Stored items:
● ● ● ●
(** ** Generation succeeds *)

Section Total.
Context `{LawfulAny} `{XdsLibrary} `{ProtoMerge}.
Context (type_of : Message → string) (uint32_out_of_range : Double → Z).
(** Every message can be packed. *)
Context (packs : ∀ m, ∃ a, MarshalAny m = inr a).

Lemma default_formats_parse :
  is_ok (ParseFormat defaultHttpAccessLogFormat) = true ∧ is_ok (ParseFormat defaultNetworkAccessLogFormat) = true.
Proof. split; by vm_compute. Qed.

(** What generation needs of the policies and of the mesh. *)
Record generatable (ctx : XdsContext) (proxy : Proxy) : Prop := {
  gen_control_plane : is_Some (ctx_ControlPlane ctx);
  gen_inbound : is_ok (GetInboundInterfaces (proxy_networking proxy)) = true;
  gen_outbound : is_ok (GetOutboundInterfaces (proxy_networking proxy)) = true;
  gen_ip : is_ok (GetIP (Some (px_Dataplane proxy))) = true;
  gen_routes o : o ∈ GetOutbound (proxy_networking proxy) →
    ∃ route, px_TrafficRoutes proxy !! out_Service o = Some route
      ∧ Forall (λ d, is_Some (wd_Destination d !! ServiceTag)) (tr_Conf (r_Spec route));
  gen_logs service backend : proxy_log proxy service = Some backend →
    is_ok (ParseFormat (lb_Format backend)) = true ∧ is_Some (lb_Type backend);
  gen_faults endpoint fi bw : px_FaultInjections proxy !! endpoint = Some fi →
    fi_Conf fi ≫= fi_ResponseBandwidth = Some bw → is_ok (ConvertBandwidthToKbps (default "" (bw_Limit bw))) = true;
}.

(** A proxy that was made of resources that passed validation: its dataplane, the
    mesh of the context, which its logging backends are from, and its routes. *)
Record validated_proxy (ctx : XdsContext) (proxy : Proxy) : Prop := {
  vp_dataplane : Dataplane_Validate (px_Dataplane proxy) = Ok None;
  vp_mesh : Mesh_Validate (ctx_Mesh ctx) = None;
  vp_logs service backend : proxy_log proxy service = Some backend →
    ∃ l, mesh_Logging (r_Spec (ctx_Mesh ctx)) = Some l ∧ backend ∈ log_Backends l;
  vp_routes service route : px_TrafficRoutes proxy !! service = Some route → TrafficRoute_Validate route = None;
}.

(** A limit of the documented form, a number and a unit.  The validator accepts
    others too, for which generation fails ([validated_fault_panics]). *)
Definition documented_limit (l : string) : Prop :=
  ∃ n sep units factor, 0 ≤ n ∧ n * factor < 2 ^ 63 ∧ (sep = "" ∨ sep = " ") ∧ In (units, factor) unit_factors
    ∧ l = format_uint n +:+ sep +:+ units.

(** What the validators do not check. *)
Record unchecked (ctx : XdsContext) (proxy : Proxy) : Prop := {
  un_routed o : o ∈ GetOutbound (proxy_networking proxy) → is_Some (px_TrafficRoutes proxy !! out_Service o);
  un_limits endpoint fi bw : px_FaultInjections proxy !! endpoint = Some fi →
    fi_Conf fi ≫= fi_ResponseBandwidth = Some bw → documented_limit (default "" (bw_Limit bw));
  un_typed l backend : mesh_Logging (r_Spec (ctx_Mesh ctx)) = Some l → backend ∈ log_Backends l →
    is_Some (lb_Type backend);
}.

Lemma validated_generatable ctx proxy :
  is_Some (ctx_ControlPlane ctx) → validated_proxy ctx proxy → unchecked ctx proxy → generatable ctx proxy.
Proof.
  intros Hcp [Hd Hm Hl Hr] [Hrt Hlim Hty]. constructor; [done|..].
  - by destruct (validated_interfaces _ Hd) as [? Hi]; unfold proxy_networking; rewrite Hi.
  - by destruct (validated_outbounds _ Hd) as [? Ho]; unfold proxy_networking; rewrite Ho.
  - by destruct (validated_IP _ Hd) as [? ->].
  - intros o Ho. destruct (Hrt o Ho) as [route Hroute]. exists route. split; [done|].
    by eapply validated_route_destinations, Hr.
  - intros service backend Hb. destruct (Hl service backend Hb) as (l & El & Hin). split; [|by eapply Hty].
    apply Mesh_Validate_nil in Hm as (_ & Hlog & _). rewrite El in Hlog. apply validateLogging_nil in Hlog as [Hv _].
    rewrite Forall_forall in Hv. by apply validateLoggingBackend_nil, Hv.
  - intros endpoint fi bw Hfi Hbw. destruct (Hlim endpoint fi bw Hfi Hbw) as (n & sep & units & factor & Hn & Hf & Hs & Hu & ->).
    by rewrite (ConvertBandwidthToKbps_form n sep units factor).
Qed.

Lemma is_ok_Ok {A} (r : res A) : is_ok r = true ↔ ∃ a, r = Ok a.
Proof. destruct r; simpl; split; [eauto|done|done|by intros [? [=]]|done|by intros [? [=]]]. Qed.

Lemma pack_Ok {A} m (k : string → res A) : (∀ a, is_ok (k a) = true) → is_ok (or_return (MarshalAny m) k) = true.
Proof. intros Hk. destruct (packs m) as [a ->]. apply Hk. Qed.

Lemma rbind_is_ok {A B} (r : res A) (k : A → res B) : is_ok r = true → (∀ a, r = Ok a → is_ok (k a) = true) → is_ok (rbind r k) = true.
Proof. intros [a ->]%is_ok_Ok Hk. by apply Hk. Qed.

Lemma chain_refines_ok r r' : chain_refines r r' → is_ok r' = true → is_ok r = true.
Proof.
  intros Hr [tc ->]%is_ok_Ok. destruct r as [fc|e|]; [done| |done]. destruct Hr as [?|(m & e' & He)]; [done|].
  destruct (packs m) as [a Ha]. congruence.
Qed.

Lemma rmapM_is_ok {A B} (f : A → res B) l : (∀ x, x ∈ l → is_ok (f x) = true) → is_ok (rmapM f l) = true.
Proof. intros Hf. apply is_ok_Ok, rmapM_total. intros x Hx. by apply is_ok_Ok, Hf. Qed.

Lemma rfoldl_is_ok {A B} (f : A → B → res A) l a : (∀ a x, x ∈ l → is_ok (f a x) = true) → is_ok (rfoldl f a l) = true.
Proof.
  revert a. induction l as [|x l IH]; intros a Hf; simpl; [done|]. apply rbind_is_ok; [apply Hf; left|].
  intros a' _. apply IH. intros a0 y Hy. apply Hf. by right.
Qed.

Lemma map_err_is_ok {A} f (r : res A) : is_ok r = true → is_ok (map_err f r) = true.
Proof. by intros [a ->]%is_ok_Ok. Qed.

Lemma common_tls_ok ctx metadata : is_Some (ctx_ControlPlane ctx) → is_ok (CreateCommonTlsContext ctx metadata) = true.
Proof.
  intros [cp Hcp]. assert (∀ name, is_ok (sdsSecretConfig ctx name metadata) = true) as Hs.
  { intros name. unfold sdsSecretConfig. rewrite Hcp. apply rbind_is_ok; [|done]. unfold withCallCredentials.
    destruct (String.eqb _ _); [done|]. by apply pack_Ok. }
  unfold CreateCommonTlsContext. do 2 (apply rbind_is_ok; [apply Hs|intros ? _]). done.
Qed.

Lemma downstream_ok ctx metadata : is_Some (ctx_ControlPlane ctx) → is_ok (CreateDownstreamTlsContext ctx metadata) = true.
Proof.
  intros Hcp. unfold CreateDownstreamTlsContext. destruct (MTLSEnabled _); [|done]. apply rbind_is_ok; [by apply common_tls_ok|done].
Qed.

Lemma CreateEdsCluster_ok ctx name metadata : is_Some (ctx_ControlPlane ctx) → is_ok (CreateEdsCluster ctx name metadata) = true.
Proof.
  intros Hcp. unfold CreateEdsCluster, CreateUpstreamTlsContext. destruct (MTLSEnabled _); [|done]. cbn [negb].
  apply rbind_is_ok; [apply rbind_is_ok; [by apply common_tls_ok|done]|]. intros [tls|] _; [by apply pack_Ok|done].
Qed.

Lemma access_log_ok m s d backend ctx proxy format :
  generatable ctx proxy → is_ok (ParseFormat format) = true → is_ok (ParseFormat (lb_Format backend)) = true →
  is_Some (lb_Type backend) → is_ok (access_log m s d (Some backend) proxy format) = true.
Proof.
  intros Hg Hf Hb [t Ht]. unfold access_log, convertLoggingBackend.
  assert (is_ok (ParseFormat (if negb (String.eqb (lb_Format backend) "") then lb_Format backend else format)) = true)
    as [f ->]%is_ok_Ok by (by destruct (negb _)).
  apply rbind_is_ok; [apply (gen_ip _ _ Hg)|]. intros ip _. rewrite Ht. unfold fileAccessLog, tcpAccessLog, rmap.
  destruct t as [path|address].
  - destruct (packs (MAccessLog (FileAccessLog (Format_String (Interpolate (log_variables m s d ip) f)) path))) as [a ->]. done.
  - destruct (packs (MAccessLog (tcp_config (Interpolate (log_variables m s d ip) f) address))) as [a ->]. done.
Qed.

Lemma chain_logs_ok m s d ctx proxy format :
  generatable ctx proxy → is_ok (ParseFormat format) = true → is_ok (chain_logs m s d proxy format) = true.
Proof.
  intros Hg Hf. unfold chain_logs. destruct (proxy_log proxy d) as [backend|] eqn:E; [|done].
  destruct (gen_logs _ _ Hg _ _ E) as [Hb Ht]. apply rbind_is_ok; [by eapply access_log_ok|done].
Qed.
● ● ● ●
**WORK TASK**
Please give back the records exactly as written, beginning at the first line and including the line that holds "Definition documented_limit (l" as the last.

**RESPONSE AREA**
(** ** Generation succeeds *)

Section Total.
Context `{LawfulAny} `{XdsLibrary} `{ProtoMerge}.
Context (type_of : Message → string) (uint32_out_of_range : Double → Z).
(** Every message can be packed. *)
Context (packs : ∀ m, ∃ a, MarshalAny m = inr a).

Lemma default_formats_parse :
  is_ok (ParseFormat defaultHttpAccessLogFormat) = true ∧ is_ok (ParseFormat defaultNetworkAccessLogFormat) = true.
Proof. split; by vm_compute. Qed.

(** What generation needs of the policies and of the mesh. *)
Record generatable (ctx : XdsContext) (proxy : Proxy) : Prop := {
  gen_control_plane : is_Some (ctx_ControlPlane ctx);
  gen_inbound : is_ok (GetInboundInterfaces (proxy_networking proxy)) = true;
  gen_outbound : is_ok (GetOutboundInterfaces (proxy_networking proxy)) = true;
  gen_ip : is_ok (GetIP (Some (px_Dataplane proxy))) = true;
  gen_routes o : o ∈ GetOutbound (proxy_networking proxy) →
    ∃ route, px_TrafficRoutes proxy !! out_Service o = Some route
      ∧ Forall (λ d, is_Some (wd_Destination d !! ServiceTag)) (tr_Conf (r_Spec route));
  gen_logs service backend : proxy_log proxy service = Some backend →
    is_ok (ParseFormat (lb_Format backend)) = true ∧ is_Some (lb_Type backend);
  gen_faults endpoint fi bw : px_FaultInjections proxy !! endpoint = Some fi →
    fi_Conf fi ≫= fi_ResponseBandwidth = Some bw → is_ok (ConvertBandwidthToKbps (default "" (bw_Limit bw))) = true;
}.

(** A proxy that was made of resources that passed validation: its dataplane, the
    mesh of the context, which its logging backends are from, and its routes. *)
Record validated_proxy (ctx : XdsContext) (proxy : Proxy) : Prop := {
  vp_dataplane : Dataplane_Validate (px_Dataplane proxy) = Ok None;
  vp_mesh : Mesh_Validate (ctx_Mesh ctx) = None;
  vp_logs service backend : proxy_log proxy service = Some backend →
    ∃ l, mesh_Logging (r_Spec (ctx_Mesh ctx)) = Some l ∧ backend ∈ log_Backends l;
  vp_routes service route : px_TrafficRoutes proxy !! service = Some route → TrafficRoute_Validate route = None;
}.

(** A limit of the documented form, a number and a unit.  The validator accepts
    others too, for which generation fails ([validated_fault_panics]). *)
Definition documented_limit (l : string) : Prop :=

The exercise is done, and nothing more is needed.